On the back of this paper, we are exploring how we can support healthcare stakeholders in understanding the AI adoption process and addressing some of the considerations we proposed.
DNV is involved in a Nordic Innovation project, two Horizon 2020 research projects and a NFR funded PhD all aimed at using artificial intelligence to improve health outcomes.
FederatedHealth aims to harness the potential of unstructured data in Electronic Health Record (EHR) systems by developing a federated health data network in the Nordics, using distributed machine learning to ensure data privacy while processing multilingual clinical text from several languages. DNV is leading the identification and analysis of barriers for implementing the federated learning approach and mapping solutions to overcome these. DNV is also assessing the data and model security chosen for the federated learning infrastructure.
REALMENT aims to bring personalized medicine interventions to psychiatry, by developing a real-world data platform and a clinical management platform to improve and optimize treatment of mental disorders through novel artificial intelligence and machine learning tools. DNV is leading exploratory activities identifying and analyzing trust needs for safety, security and transparency as well as assessing regulatory requirements and guidelines to enable lawful and ethical access to data sets and data sharing for further data exploitation by independent parties.
AI-MIND aims to reduce the burden of dementia by developing novel, AI-based tools to support healthcare professionals in predicting dementia, thus enabling earlier interventions for patients. DNV’s involvement includes, delivering a guideline for legal and ethical data processing; developing a framework for data governance and data management framework; designing and implementing a data model; and developing and implementing methods for continuous data quality assurance.

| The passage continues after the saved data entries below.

Definition isLoopbackHost (host : string) : bool :=
  let host := TrimSpace host in
  if bool_decide (host = "localhost") then true
  else if bool_decide (host ∈ [""; "0.0.0.0"; "::"]) then false
  else match NetAddr.ParseIP host with
       | None => false
       | Some ip => NetAddr.IsLoopback ip
       end.

Definition validateAdminBinding (a : AdminConfig) : result admin_error unit :=
  let listen := TrimSpace (adm_Listen a) in
  if empty listen || negb (empty (adm_AuthToken a)) then Ok tt
  else match NetAddr.SplitHostPort listen with
       | Err e => Err (BadListen e)
       | Ok (host, _) => if isLoopbackHost host then Ok tt else Err ExposedWithoutToken
       end.

(** ** Environment expansion *)

Definition name_start (c : ascii) : bool :=
  let n := nat_of_ascii c in
  (((65 <=? n) && (n <=? 90)) || ((97 <=? n) && (n <=? 122)) || (n =? 95))%nat.
Definition name_char (c : ascii) : bool := name_start c || is_digit c.

Fixpoint take_name (t : text) : text * text :=
  match t with
  | c :: t' => if name_char c then let '(n, r) := take_name t' in (c :: n, r) else ([], t)
  | [] => ([], [])
  end.

(** [envRefRe] at the start of a text: the variable's name and what follows. *)
Definition env_ref (t : text) : option (text * text) :=
  match t with
  | "$"%char :: "{"%char :: c :: t' =>
      if name_start c then
        match take_name t' with
        | (n, "}"%char :: rest) => Some (c :: n, rest)
        | _ => None
        end
      else None
  | _ => None
  end.

(** What [ReplaceAllStringFunc] walks over: plain bytes and references. *)
Inductive segment : Type := Plain (c : ascii) | Ref (name : text).
Fixpoint segments (steps : nat) (t : text) : list segment :=
  match steps, t with
  | O, _ | _, [] => []
  | S steps', c :: t' =>
      match env_ref t with
      | Some (name, rest) => Ref name :: segments steps' rest
      | None => Plain c :: segments steps' t'
      end
  end.

Section expand.
Context (LookupEnv : string -> option string).

Definition missing (segs : list segment) : list string :=
  flat_map (fun s => match s with
                     | Ref n => match LookupEnv (of_chars n) with None => [of_chars n] | Some _ => [] end
                     | Plain _ => [] end) segs.
Definition expanded (segs : list segment) : text :=
  flat_map (fun s => match s with
                     | Plain c => [c]
                     | Ref n => match LookupEnv (of_chars n) with
                                | Some v => chars v
                                | None => ["$"; "{"]%char ++ n ++ ["}"%char]
                                end
                     end) segs.

(** The error carries the missing names. *)
Definition expandEnvStrict (s : string) : result (list string) string :=
  let segs := segments (List.length (chars s)) (chars s) in
  match missing segs with
  | [] => Ok (of_chars (expanded segs))
  | names => Err names
  end.
End expand.

(** ** Validation *)

Definition integerRe : re := Amounts.baseRe.
Definition decimalRe : re := Amounts.displayRe.

(** A path that fails, as a singleton. *)
Definition fail_if (b : bool) (path : string) : list string := if b then [path] else [].

Definition is_duration (v : string) : bool :=
  match Durations.ParseDuration v with Ok d => 0 <? d | Err _ => false end.
Definition requireDuration (path v : string) : list string := fail_if (negb (empty v) && negb (is_duration v)) path.
Definition requireInteger (path v : string) : list string :=
  fail_if (negb (empty v) && negb (matches integerRe (chars v))) path.
Definition requireDecimal (path v : string) : list string :=
  fail_if (negb (empty v) && negb (matches decimalRe (chars v))) path.

Section config.
Context `{X : Ext}.

Definition valid_address (a : string) : bool := Address.vr_Valid (Address.ValidateAccountAddress a).

Definition check_watch (i : nat) (w : WatchEntryConfig) : list string :=
  let p := Manifest.indexed "scanner.watch" i in
  fail_if (negb (valid_address (we_Address w))) (p +:+ ".address") ++
  fail_if (negb (bool_decide (is_Some (enum_parse (A := WatchedAddressKind) (we_Kind w))))) (p +:+ ".kind").

Definition check_destination (i : nat) (d : string) : list string :=
  fail_if (negb (valid_address d)) (Manifest.indexed "withdrawals.prohibited_destinations" i).

Definition validate (c : Config) : list string :=
  let n := cf_Nodes c in let st := cf_Storage c in let sc := cf_Scanner c in
  let w := cf_Withdrawals c in let sw := cf_Sweeps c in let r := cf_Reconciler c in
  fail_if (negb (cf_SchemaVersion c =? SupportedConfigSchemaVersion)) "schema_version" ++
  fail_if (empty (TrimSpace (cf_NetworkManifest c))) "network_manifest" ++
  fail_if (empty (ne_RPC (nd_Primary n)) && empty (ne_GRPC (nd_Primary n))) "nodes.primary" ++
  match nd_Disagreement n with
  | None => []
  | Some d =>
      fail_if (dg_HeightDivergenceThreshold d <=? 0) "nodes.disagreement.height_divergence_threshold" ++
      requireDuration "nodes.disagreement.check_interval" (dg_CheckInterval d)
  end ++
  fail_if (negb (bool_decide (sto_Backend st ∈ ["sqlite"; "postgres"]))) "storage.backend" ++
  fail_if (empty (TrimSpace (sto_DSN st))) "storage.dsn" ++
  requireDuration "scanner.poll_interval" (scn_PollInterval sc) ++
  requireInteger "scanner.minimum_deposit_usovr" (scn_MinimumDepositUsovr sc) ++
  List.concat (imap check_watch (scn_Watch sc)) ++
  requireInteger "withdrawals.minimum_withdrawal_usovr" (wdr_MinimumWithdrawalUsovr w) ++
  requireInteger "withdrawals.max_fee_usovr" (wdr_MaxFeeUsovr w) ++
  requireDecimal "withdrawals.gas_adjustment" (wdr_GasAdjustment w) ++
  requireDuration "withdrawals.broadcast_timeout" (wdr_BroadcastTimeout w) ++
  fail_if (negb (bool_decide (wdr_SimulateUnavailable w ∈ [""; "queue"; "static"]))) "withdrawals.simulate_unavailable" ++
  List.concat (imap check_destination (wdr_ProhibitedDestinations w)) ++
  fail_if (negb (empty (swp_Strategy sw)) &&
           negb (bool_decide (is_Some (enum_parse (A := SweepStrategy) (swp_Strategy sw))))) "sweeps.strategy" ++
  requireInteger "sweeps.minimum_sweep_amount_usovr" (swp_MinimumSweepAmountUsovr sw) ++
  requireDecimal "sweeps.maximum_fee_percentage_for_sweep" (swp_MaximumFeePercentageForSweep sw) ++
  requireInteger "sweeps.fee_reserve_usovr" (swp_FeeReserveUsovr sw) ++
  fail_if (negb (empty (swp_HotWallet sw)) && negb (valid_address (swp_HotWallet sw))) "sweeps.hot_wallet" ++
  fail_if (negb (bool_decide (sg_Kind (cf_Signer c) ∈ [""; "grpc-remote"; "exec"; "unsafe-local"]))) "signer.kind" ++
  requireDuration "reconciler.wallet_interval" (rec_WalletInterval r) ++
  requireDuration "reconciler.full_address_interval" (rec_FullAddressInterval r).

In an NFR funded PhD project, DNV with partners Oslo University Hospital, the Cancer Registry of Norway and the University of Oslo is exploring how the use of synthetic data for AI development and validation can be assessed to ensure safe implementation of AI in healthcare. As healthcare data, with its inherently sensitive nature, is often challenging to share and process, synthetic data is increasingly seen as a practical way to speed up the development process while protecting patient privacy. The project will also investigate reidentification risk and their legal consequences for different use case scenarios.